Last week's game night was very productive for me, in that I got three of my games playtested and each of them need to be refined in different ways. Here's a breakdown:
Disaster! (Working title, also called Disaster Management or DM)
A couple of months ago, one of my most reliable playtesters approached me after we had done a run-through of Flash Point: Fire Rescue. His chosen field is disaster management, and he and I (me being informed mostly by The Spiel's excellent cover of Flash Point) were discussing the realities versus the game elements. He expressed a desire to do something similar with disaster management and wanted my help with game mechanics and flow. He and I talked out some ideas, I made a Google doc that I shared with him and we brainstormed for a little while. I then made a rough prototype and then a refined prototype and we played those once a piece.
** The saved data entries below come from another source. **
Lemma compare_Lt_trans a b c :
  String.compare a b = Lt -> String.compare b c = Lt -> String.compare a c = Lt.
Proof.
  intros Hab Hbc.
  assert (Hle : String.leb a c = true).
  { apply (string_leb_trans a b c); unfold String.leb;
      [rewrite Hab|rewrite Hbc]; reflexivity. }
  unfold String.leb in Hle. destruct (String.compare a c) eqn:Hac.
  - apply String.compare_eq_iff in Hac. subst c.
    apply compare_Lt_Gt in Hab. congruence.
  - reflexivity.
  - discriminate.
Qed.

Lemma blocked_le_iff a b :
  blocked_le a b = true <->
  String.compare (Value a) (Value b) = Lt
  \/ (Value a = Value b
      /\ String.leb (Blocked_Type a) (Blocked_Type b) = true).
Proof.
  unfold blocked_le. destruct (String.compare (Value a) (Value b)) eqn:E.
  - apply String.compare_eq_iff in E. split; [auto|].
    intros [H|[_ H]]; [discriminate|exact H].
  - split; auto.
  - split; [discriminate|]. intros [H|[H _]]; [discriminate|].
    rewrite H, compare_refl in E. discriminate.
Qed.

Lemma blocked_le_total a b : blocked_le a b = true \/ blocked_le b a = true.
Proof.
  unfold blocked_le. destruct (String.compare (Value a) (Value b)) eqn:E.
  - apply String.compare_eq_iff in E. rewrite E, compare_refl.
    apply String.leb_total.
  - left. reflexivity.
  - right. rewrite (compare_Gt_Lt _ _ E). reflexivity.
Qed.

Lemma blocked_le_trans a b c :
  blocked_le a b = true -> blocked_le b c = true -> blocked_le a c = true.
Proof.
  rewrite !blocked_le_iff. intros [Hab|[Hab Hab']] [Hbc|[Hbc Hbc']].
  - left. eapply compare_Lt_trans; eassumption.
  - left. rewrite <- Hbc. exact Hab.
  - left. rewrite Hab. exact Hbc.
  - right. split; [congruence|]. eapply string_leb_trans; eassumption.
Qed.

Lemma insert_by_value_type_Permutation x l :
  Permutation (x :: l) (insert_by_value_type x l).
Proof.
  induction l as [|y l IH]; simpl; [reflexivity|].
  destruct (blocked_le x y); [reflexivity|].
  rewrite perm_swap. constructor. exact IH.
Qed.

Lemma order_by_value_type_Permutation l :
  Permutation l (order_by_value_type l).
Proof.
  induction l as [|x l IH]; simpl; [constructor|].
  rewrite <- insert_by_value_type_Permutation. constructor. exact IH.
Qed.

Lemma insert_by_value_type_Sorted x l :
  Sorted (fun a b => blocked_le a b = true) l ->
  Sorted (fun a b => blocked_le a b = true) (insert_by_value_type x l).
Proof.
  induction 1 as [|y l Hl IH Hy]; simpl.
  - repeat constructor.
  - destruct (blocked_le x y) eqn:Hxy.
    + constructor; [constructor; assumption|]. constructor. exact Hxy.
    + constructor; [exact IH|].
      assert (Hyx : blocked_le y x = true)
        by (destruct (blocked_le_total x y); congruence).
      destruct Hy as [|z l Hyz]; simpl.
      * constructor. exact Hyx.
      * destruct (blocked_le x z); constructor; assumption.
Qed.

Lemma order_by_value_type_Sorted l :
  Sorted (fun a b => blocked_le a b = true) (order_by_value_type l).
Proof.
  induction l as [|x l IH]; simpl; [constructor|].
  apply insert_by_value_type_Sorted, IH.
Qed.

Lemma blocked_item_dict_lookups r :
  blocked_item_dict r !! "value" = Some (Value r)
  /\ blocked_item_dict r !! "type" = Some (Blocked_Type r).
Proof.
  unfold blocked_item_dict. split.
  - apply lookup_insert_eq.
  - rewrite lookup_insert_ne by discriminate. apply lookup_singleton_eq.
Qed.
After the second playtest, I refined the prototype one more time and then wrote some actual rules (the first two games were run off of our development notes). Note that while DM was originally conceived as a co-op, it became rapidly clear that all of our good ideas were for a competitive game and that what all the playtests have been.
Disaster! is a game for 3-5 players, and seems to average about 15 minutes per player right now. In the game, each player takes the role of a municipality's disaster coordinator. Each round they send out responders (workers, essentially) to train up their various emergency skills (Medical, Evacuation, Firefighting, Peacekeeping and Shelter), hire contractors (special rules-breakers for that round), and what-not. There are also seven Federal (gray) responders that anyone can use, but they are less powerful than your own responders. After everyone has deployed all of their workers, the players face actual disasters. In a gameplay trumping reality mechanic, the first couple of rounds the disaster you face is likely of a known quantity, but as the game goes on there are more random disasters. After everyone has a shot at being the first player, the game is over and the player who's survived the most (dangerous) disasters is the winner.
That's the basic overview, I'll explain a few mechanics in-depth as they come up in my analysis:
1> The game has a strong first player advantage. This latest playtest mitigates the FP advantage in two ways: 1, the last player in the first round is the first player in the last round. This means they are first when it comes to placing workers and they get to choose if they'll take the only face-up disaster and 2, the skill tile draft is in reverse turn-order with the last player going first. These two rules seemed to work well to mitigate the first player advantage. In the next playtest, only three skill tiles will be drafted instead of four, but I think this will still work out ok.
2> The training coordinator contractor is overpowered. This became obvious in this playtest, as Mark consistently took this contractor and won the game. Skill tiles are double-sided with a rating, so a particular skill tile might be a Shelter -3 on one side and a Medical - 3 on the other. The training coordinator allowed Mark to flip a tile each time it was his turn, allowing him to completely reconfigure his department for whatever he faced. It will be amended to be a once-a-round power.
3> Despite making training exercises harder, no one failed any disasters. Miah thought she had failed her final disaster and would have to turn in her Public Relations token (failed disasters are worth -10 points, but each player has a PR token that can be given up to discard one failed disaster). However she had hired a contractor that allowed her to use another player's skill tile. Once she remembered that, she was good. That's why I want to change it to three skill tiles instead of four in the game. Less competency at the beginning will mean it's harder to train and thus harder to get up to a point where you're untouchable.
4> I keep meaning to ask my players, but I'm afraid of the luck component. This version of the game mitigates that some by having face-up disasters (You can run a training exercise against a face-up disaster, but then can't pick that disaster as your actual disaster --- Murphy's Law in the rulebook). However, my co-designer says that the system is very evocative of the real world and my playtesters haven't been complaining about it.
5> Player interaction... Now players have to place one of their workers next to a disaster in order to run it as training exercise. It was pointed out that there was potential strategy to take a training exercise that you'd fail, just to prevent someone else from completing it. Also, the first player in the last round has an interesting choice... taking the only face-up disaster as a training exercise guarantees that they'll be drawing a random disaster. Again, I keep forgetting to ask my playtesters, but I haven't been getting complaints.
VERDICT: All it takes is a magic marker to the Training Coordinator on the board and a pen to the rules to change four skill tiles to three. All my playtesters have remarked on how fast this thing has come together. Hopefully, we'll get this thing to the table again this week.